Honestly, I don't even care about AOA or anything of that stuff. I've already made up my mind on my actual course of action for these professors. If you read my msgs, I'm not telling people to blow class in favor of board review. I actually augment board prep with class materials. The problem is that the professors are mainly teaching or emphasizing stuff that are not found in UpToDate and other relevant sources while IGNORING key side effects that are very relevant in clinical situations with accordance to UpToDate, Sketchy, and FA. I'm just wondering why these guys do that. Is it intentional or are these professors just incompetent?
lol..
 
So, if you happened to be taught and tested by stuff that are not found by these high yield material sources, what do you do? I'm specifically talking about pharm. In our class lectures, these professors don't even bother emphasizing stuff outlined by Sketchy and FA. Are these guys setting the students up for failure? I don't mind learning the extra stuff. However, I do get annoyed if I'm being taught to remember nonclinical essential junks only to learn the necessary stuff by myself.

In my case, do I just tell myself to say screw these guys, take the 5-8 quests hit per exam and focus on my board materials in order to rock Step 1 later?
If it's first year, just do what the professors want. If it's second year, focus on the board materials, unless you really want that AOA, in which case just do everything all the time forever.
 
So, if you happened to be taught and tested by stuff that are not found by these high yield material sources, what do you do? I'm specifically talking about pharm. In our class lectures, these professors don't even bother emphasizing stuff outlined by Sketchy and FA. Are these guys setting the students up for failure? I don't mind learning the extra stuff. However, I do get annoyed if I'm being taught to remember nonclinical essential junks only to learn the necessary stuff by myself.

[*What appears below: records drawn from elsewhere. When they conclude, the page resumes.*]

(* ===== verification/WebhookProps.v ===== *)
(** * Properties of the webhook worker and of the job queue *)

From stdpp Require Import pretty.
From S2P Require Import Prelude GoBase Db Prog ProgFacts Interfaces Queue Metrics Webhook WebhookWp.
From S2P Require Import Concrete.
Local Open Scope Z_scope.

(** ** Backoff *)

Lemma float64_of_int_exact z : Z.abs z < 2 ^ 53 -> float64_of_int z = z.
Proof.
  intros Hz. unfold float64_of_int. rewrite (proj2 (Z.leb_le _ 0)); [done|].
  destruct (decide (z = 0)) as [->|Hne]; [by vm_compute|].
  assert (Z.log2 (Z.abs z) < 53) by (apply Z.log2_lt_pow2; lia). lia.
Qed.

(** Where the exact product does not fit, the conversion gives a value that the
    clipping turns into the maximum. *)
Lemma clipped_backoff_spec `{FloatConv} s a :
  0 < svc_baseBackoff s < 2 ^ 53 -> 0 < svc_maxBackoff s <= int64_max -> 1 <= a <= int64_max ->
  clipped_backoff s a = Z.min (svc_baseBackoff s * 2 ^ (a - 1)) (svc_maxBackoff s).
Proof.
  intros Hb Hm Ha. unfold clipped_backoff, scaled_backoff.
  rewrite wrap64_id by (unfold int64_min; lia). rewrite float64_of_int_exact by lia.
  rewrite (proj2 (Z.leb_le 0 _)) by lia.
  assert (Hp : 0 < svc_baseBackoff s * 2 ^ (a - 1)) by (apply Z.mul_pos_pos; [lia|apply Z.pow_pos_nonneg; lia]).
  destruct (fits64 _) eqn:Ef.
  - destruct (Z.ltb_spec (svc_maxBackoff s) (svc_baseBackoff s * 2 ^ (a - 1))); simpl; [lia|].
    rewrite (proj2 (Z.leb_gt _ 0)) by lia. lia.
  - assert (Hbig : int64_max < svc_baseBackoff s * 2 ^ (a - 1)).
    { apply not_true_iff_false in Ef. rewrite fits64_spec in Ef. unfold int64_min in *. lia. }
    rewrite Z.min_r by lia. destruct (float_to_int_out_spec _ Ef) as [E|E]; rewrite E.
    + destruct (_ || _) eqn:Eo; [done|]. unfold int64_min in Eo. lia.
    + rewrite (proj2 (Z.ltb_ge _ 0)) by lia. destruct (Z.ltb_spec (svc_maxBackoff s) int64_max); simpl; [done|].
      destruct (int64_max <=? 0); lia.
Qed.

Lemma jitter_near d draw :
  5 <= d -> exists b, jitter d draw = Some b /\ 0 < b /\ 5 * Z.abs (b - d) <= d.
Proof.
  intros Hd. unfold jitter. rewrite (proj2 (Z.leb_gt d 0)) by lia.
  assert (d / 5 * 5 <= d < d / 5 * 5 + 5) by (pose proof (Z.div_mod d 5); pose proof (Z.mod_pos_bound d 5); lia).
  rewrite (proj2 (Z.leb_gt (2 * (d / 5)) 0)) by lia. destruct draw as [n|].
  - eexists. split; [done|]. pose proof (Z.mod_pos_bound n (2 * (d / 5))). lia.
  - exists d. split; [done|]. lia.
Qed.

Lemma capped_at_least s a :
  5 <= svc_baseBackoff s < 2 ^ 53 -> 5 <= svc_maxBackoff s <= int64_max -> 1 <= a <= int64_max ->
  5 <= Z.min (svc_baseBackoff s * 2 ^ (a - 1)) (svc_maxBackoff s).
Proof.
  intros Hb Hm Ha. apply Z.min_glb; [|lia]. assert (0 < 2 ^ (a - 1)) by (apply Z.pow_pos_nonneg; lia). nia.
Qed.

(** jitter panics exactly for durations from one to four nanoseconds;
    otherwise it gives nothing for a duration that is not positive, and a
    positive duration within a fifth of [d] for the others, whatever the random
    draw. *)
Theorem jitter_spec d draw :
  (jitter d draw = None <-> 0 < d < 5) /\
  (d <= 0 -> jitter d draw = Some 0) /\
  (5 <= d -> exists b, jitter d draw = Some b /\ 0 < b /\ 5 * Z.abs (b - d) <= d).
Proof.
  split_and!; [| |by apply jitter_near].
  - destruct (decide (5 <= d)) as [Hd|Hd].
    { destruct (jitter_near d draw Hd) as (b & -> & _). split; [done|lia]. }
    unfold jitter. destruct (Z.leb_spec d 0); [split; [done|lia]|].
    rewrite (Z.div_small d 5) by lia. split; [lia|done].
  - intros Hd. unfold jitter. by rewrite (proj2 (Z.leb_le d 0)).
Qed.


(** ** Deliveries *)

Section delivery.
Context `{DriverText, Crypto, PgTime, JsonText, FloatConv, HttpLib}.

End delivery.

(** ** Claims *)

Section claims.
Context (tick_ok : db -> tick -> Prop).

Lemma claims_inv d0 sizes P :
  rtc (pool_step tick_ok) (pool_start d0 (processBatch <$> sizes)) P ->
  pool_inv (fun _ d d' => claim_step d d') tick_ok
    (fun i evs tx log _ => exists n, sizes !! i = Some n /\ tx = None /\ claim_result tick_ok n [] evs log) d0 P.
Proof.
  apply wp_pool. intros i p Hp d _. rewrite list_lookup_fmap in Hp.
  destruct (sizes !! i) as [n|] eqn:En; [|done]. injection Hp as <-.
  eapply wp_mono; [by apply processBatch_wp|]. intros evs tx log d' Hc. by exists n.
Qed.

(** No claim leads back to pending. *)
Lemma claims_keep hist d d' i r :
  chain d hist d' -> (forall a b, (a, b) ∈ hist -> claim_step a b) ->
  webhook_events d !! i = Some r -> ev_status r <> JobPending -> webhook_events d' !! i = Some r.
Proof.
  revert d. induction hist as [|[a b] hist IH]; intros d Hc Hg Hr Hst; simpl in Hc; [by subst|].
  destruct Hc as [-> Hc]. apply (IH b Hc); [intros; apply Hg; by right| |done].
  destruct (Hg d b (list_elem_of_here _ _) i) as [E|(r' & Hr' & Hp & _)]; [by rewrite E|congruence].
Qed.

(** A poll that returned events claimed them in a change of its own. *)
Lemma returned_claimed d0 sizes P k th evs ev :
  rtc (pool_step tick_ok) (pool_start d0 (processBatch <$> sizes)) P ->
  p_threads P !! k = Some th -> th_prog th = Ret evs -> ev ∈ evs ->
  exists n d1 d2, sizes !! k = Some n /\ hist_of k (p_hist P) = [(d1, d2)] /\ claim_effect n evs d1 d2.
Proof.
  intros Hs Hk Hr Hin. destruct (claims_inv d0 sizes P Hs) as [Hwp _ _ _ Hlog].
  destruct (Hwp k th Hk) as [_ Hq]. specialize (Hq (p_db P) (rely_refl _ _ _)). rewrite Hr in Hq. simpl in Hq.
  destruct Hq as (n & Hn & _ & [[-> _]|[[-> _]|(d1 & d2 & El & He)]]); [set_solver|set_solver|].
  exists n, d1, d2. rewrite <- (Hlog k th Hk). done.
Qed.

(** An event claimed by one poll was not claimed by an earlier one. *)
Lemma claimed_before hist d a b a' b' n n' evs evs' h1 h2 h3 i :
  (forall x y, (x, y) ∈ hist -> claim_step x y) -> hist = h1 ++ (a, b) :: h2 ++ (a', b') :: h3 ->
  chain d h1 a -> chain b h2 a' ->
  claim_effect n evs a b -> claim_effect n' evs' a' b' ->
  i ∈ (evt_ID <$> evs) -> i ∈ (evt_ID <$> evs') -> False.
Proof.
  intros Hg -> _ Hc He He' (ev & -> & Hev)%list_elem_of_fmap (ev' & E & Hev')%list_elem_of_fmap.
  destruct (ce_claimed _ _ _ _ He ev Hev) as (r & _ & _ & Hb & _).
  destruct (ce_claimed _ _ _ _ He' ev' Hev') as (r' & Ha' & Hp' & _). rewrite <- E in Ha'.
  rewrite (claims_keep h2 b a' _ (set_status JobProcessing r) Hc) in Ha'; [by simplify_eq| |done|done].
  intros x y Hxy. apply Hg. rewrite !elem_of_app, !elem_of_cons, !elem_of_app. auto.
Qed.

(** However many pollers run, no event is handed out twice: the events
    that two polls return are distinct, and each was pending when it was
    claimed. *)
Lemma events_claimed_once d0 sizes P i j thi thj evsi evsj evi evj :
  rtc (pool_step tick_ok) (pool_start d0 (processBatch <$> sizes)) P ->
  p_threads P !! i = Some thi -> p_threads P !! j = Some thj ->
  th_prog thi = Ret evsi -> th_prog thj = Ret evsj ->
  evi ∈ evsi -> evj ∈ evsj -> evt_ID evi = evt_ID evj -> i = j /\ evi = evj.
Proof.
  intros Hs Hi Hj Hri Hrj Hini Hinj Eid.
  destruct (returned_claimed _ _ _ _ _ _ _ Hs Hi Hri Hini) as (n & a & b & _ & Hh & He).
  destruct (returned_claimed _ _ _ _ _ _ _ Hs Hj Hrj Hinj) as (n' & a' & b' & _ & Hh' & He').
  destruct (claims_inv d0 sizes P Hs) as [_ _ Hc Hg _].
  assert (Hg' : forall x y, (x, y) ∈ snd <$> p_hist P -> claim_step x y).
  { intros x y ([k w] & E & Hk)%list_elem_of_fmap. simpl in E. subst w. by destruct (Hg k x y Hk). }
  destruct (decide (i = j)) as [<-|Hne].
  - split; [done|]. assert (evsj = evsi) as -> by congruence. destruct (ce_claimed _ _ _ _ He evi Hini) as (r & Hr & _ & _ & ->).
    destruct (ce_claimed _ _ _ _ He evj Hinj) as (r' & Hr' & _ & _ & ->).
    rewrite <- Eid in Hr' |- *. congruence.
  - exfalso. assert (Hin : forall k c, hist_of k (p_hist P) = [c] -> (k, c) ∈ p_hist P)
      by (intros k c E; apply hist_of_in; rewrite E; left).
    pose proof (list_elem_of_fmap_2 evt_ID _ _ Hini) as H1. pose proof (list_elem_of_fmap_2 evt_ID _ _ Hinj) as H2.
    rewrite <- Eid in H2.
    destruct (hist_order _ _ _ _ _ _ _ Hc Hne (Hin _ _ Hh) (Hin _ _ Hh'))
      as (h1 & h2 & h3 & [(Hc1 & Hc2 & E)|(Hc1 & Hc2 & E)]); simpl in Hc1, Hc2.
    + by eapply claimed_before.
    + by eapply (claimed_before _ _ a' b' a b).
Qed.

End claims.

(** ** One delivery alone, without faults *)

Section alone.
Context `{DriverText, Crypto, PgTime, JsonText, FloatConv, HttpLib}.
Context (s : Service) (ev : Event) (orc : nat -> tick) (d : db) (r : event_row) (t : tenant_row) (url : string).
Hypotheses (Horc : no_faults orc) (Hrow : webhook_events d !! evt_ID ev = Some r)
  (Ht : tenants d !! evt_TenantID ev = Some t) (Hurl : tn_webhook_url t = Some url) (Hne : url <> ""%string)
  (Hreq : NewRequest_error url = None).

(** The headers of the request, signed at [now]. *)
Definition delivery_headers (now : time) : list (string * string) :=
  [("Content-Type", "application/json"); ("X-Transacta-Event-Type", evt_EventType ev);
   ("X-Transacta-Timestamp", pretty (unix now));
   ("X-Transacta-Signature", "sha256=" +:+ SignPayload (default "" (tn_webhook_secret t)) now
                                            (json_text (evt_Payload ev)))]%string.

Lemma run_deliver code :
  tk_http (orc 3%nat) = HttpStatus code ->
  run (deliver ev) orc (world_of d) =
    Some (if (code <? 200) || (300 <=? code)
          then inl (Wrap "" ErrDeliveryFailed (": received status " +:+ pretty code)) else inr tt,
          World d None [] [OHttp url (delivery_headers (tk_now (orc 1))) (evt_Payload ev)] 4).
Proof.
  intros Hc. unfold deliver, GetTenantWebhookConfig. 
  cbn. rewrite Ht. rewrite (Horc 0%nat). cbn. rewrite Hurl, decide_False by done. cbn. rewrite Hreq. cbn. rewrite Hc.
  by destruct ((code <? 200) || (300 <=? code)).
Qed.

Lemma run_update_event f msg pre1 pre2 os n :
  run (log_failure msg (wrap_err pre1 (wrap_err pre2 (sql_exec OnDb
        (fun _ _ d => Outcome [] (inr tt) (update_event (evt_ID ev) f d)))))) orc (World d None [] os n) =
    Some (Returned, World (event_set (evt_ID ev) f r d) None [(d, event_set (evt_ID ev) f r d)] os (S n)).
Proof.
  unfold log_failure. cbn. unfold effect_of, update_event, needed. cbn. rewrite Hrow, Horc. cbn.
  by rewrite app_nil_r.
Qed.

Lemma run_mark_delivered msg os n :
  run (log_failure msg (repo_MarkDelivered OnDb (evt_ID ev))) orc (World d None [] os n) =
    Some (Returned, let d' := event_set (evt_ID ev) (set_status JobDelivered) r d in
                    World d' None [(d, d')] os (S n)).
Proof. apply (run_update_event (set_status JobDelivered)). Qed.

Lemma run_reschedule msg attempt next err os n :
  run (log_failure msg (repo_ScheduleRetry OnDb (evt_ID ev) attempt next err)) orc (World d None [] os n) =
    Some (Returned, let d' := event_set (evt_ID ev) (retry_row attempt (pg_time next) err) r d in
                    World d' None [(d, d')] os (S n)).
Proof. apply (run_update_event (retry_row _ _ _)). Qed.

Lemma not_missing_endpoint text : errors_Is (Wrap "" ErrDeliveryFailed text) ErrNoEndpointConfigured = false.
Proof. reflexivity. Qed.

(** An answer in 2xx marks the event delivered; the request that the
    endpoint got carries the payload, with a timestamp and a signature that
    VerifySignature accepts for the tenant's secret. *)
Lemma delivery_acknowledged code :
  tk_http (orc 3%nat) = HttpStatus code -> 200 <= code < 300 ->
  exists w now headers signature,
    run (ProcessEvent s ev) orc (world_of d) = Some (Returned, w) /\ w_tx w = None /\
    w_db w = event_set (evt_ID ev) (set_status JobDelivered) r d /\
    OHttp url headers (evt_Payload ev) ∈ w_obs w /\
    ("X-Transacta-Timestamp", pretty (unix now))%string ∈ headers /\
    ("X-Transacta-Signature", "sha256=" +:+ signature)%string ∈ headers /\
    VerifySignature (default "" (tn_webhook_secret t)) now (json_text (evt_Payload ev)) signature = true.
Proof.
  intros Hc Hok. unfold ProcessEvent. rewrite run_bind, (run_deliver code Hc).
  replace ((code <? 200) || (300 <=? code)) with false by lia. cbn [bind Inc emit run w_pos w_tx w_db w_log w_obs].
  rewrite run_mark_delivered.
  eexists _, (tk_now (orc 1%nat)), (delivery_headers (tk_now (orc 1%nat))), _. split_and!; [done|done|done|left| | |].
  - unfold delivery_headers. right. right. left.
  - unfold delivery_headers. do 3 right. left.
  - by apply bool_decide_true.
Qed.

(** Any other answer, while attempts are left, puts the event back to
    pending with one more attempt, due after the capped exponential backoff
    give or take a fifth. *)
Lemma delivery_retried code :
  let attempt := add64 (evt_AttemptCount ev) 1 in
  let c := Z.min (svc_baseBackoff s * 2 ^ (attempt - 1)) (svc_maxBackoff s) in
  tk_http (orc 3%nat) = HttpStatus code -> ~ 200 <= code < 300 ->
  1 <= attempt < svc_maxAttempts s -> svc_maxAttempts s <= int64_max ->
  5 <= svc_baseBackoff s < 2 ^ 53 -> 5 <= svc_maxBackoff s <= int64_max ->
  exists w backoff err,
    run (ProcessEvent s ev) orc (world_of d) = Some (Returned, w) /\ w_tx w = None /\
    5 * Z.abs (backoff - c) <= c /\
    w_db w = event_set (evt_ID ev) (retry_row attempt (pg_time (tk_now (orc 5%nat) + backoff)) err) r d.
Proof.
  intros attempt c Hc Hko Ha Hmax Hb Hm. unfold ProcessEvent. rewrite run_bind, (run_deliver code Hc).
  replace ((code <? 200) || (300 <=? code)) with true by lia.
  rewrite not_missing_endpoint. fold attempt. rewrite (proj2 (Z.leb_gt _ _)) by lia.
  cbn [bind Inc emit time_Now ask run w_pos w_tx w_db w_log w_obs].
  destruct (jitter_near c (tk_int (orc 6%nat))) as (b & Hb' & _ & Hn); [apply capped_at_least; lia|].
  unfold backoffForAttempt. rewrite clipped_backoff_spec by lia. fold c. rewrite Hb'.
  rewrite run_reschedule. eexists _, b, _. done.
Qed.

In my case, do I just tell myself to say screw these guys, take the 5-8 quests hit per exam and focus on my board materials in order to rock Step 1 later?
FA represents the bare bones minimum of what you should know. And just because it's not in FA, it doesn't mean it won't be on Boards.

If your professor is emphasizing it, then s/he's telling you with a bullhorn that "this is what I'll test you on."

Cue the FA True Believers.
 
This has been discussed ad nauseum on this site. There is a careful balance between school and boards, and pre-clinical grades are the closest predictor to step 1 performance, # of questions done is probably second, with FA passes probably being somewhere around dead last.
 
After taking Step 1, I can confidently say if I never opened FA in my entire life I would have gotten more or less the same score. It's a decent outline at best, but the latest iterations of the exam are veering more towards critical thinking over memorizing buzz words.

As far as classes, I think it's pretty simple. If you have a good teacher then take advantage of it and study their stuff. If you don't then learn it elsewhere and don't worry about missing minutiae on class exams. FA is literally the last resource I would recommend as a primary learning tool, so I'd find another source if you decide to go that route.
 
Take the 5 question hit. When dealing with minute details that aren't even near clinically relevant, just skip it. I took the 5 question each exam and still stayed above 90% on almost all class exams. I spent the extra time gained going through extra sources (eg, UTD, Robbin's, etc). Additionally, I used FA as a guide for what I hadn't been exposed to and would then look up that topic on UTD, etc.

I was more than happy with a 99th percentile step 1 score despite not having 95+% on every class exam.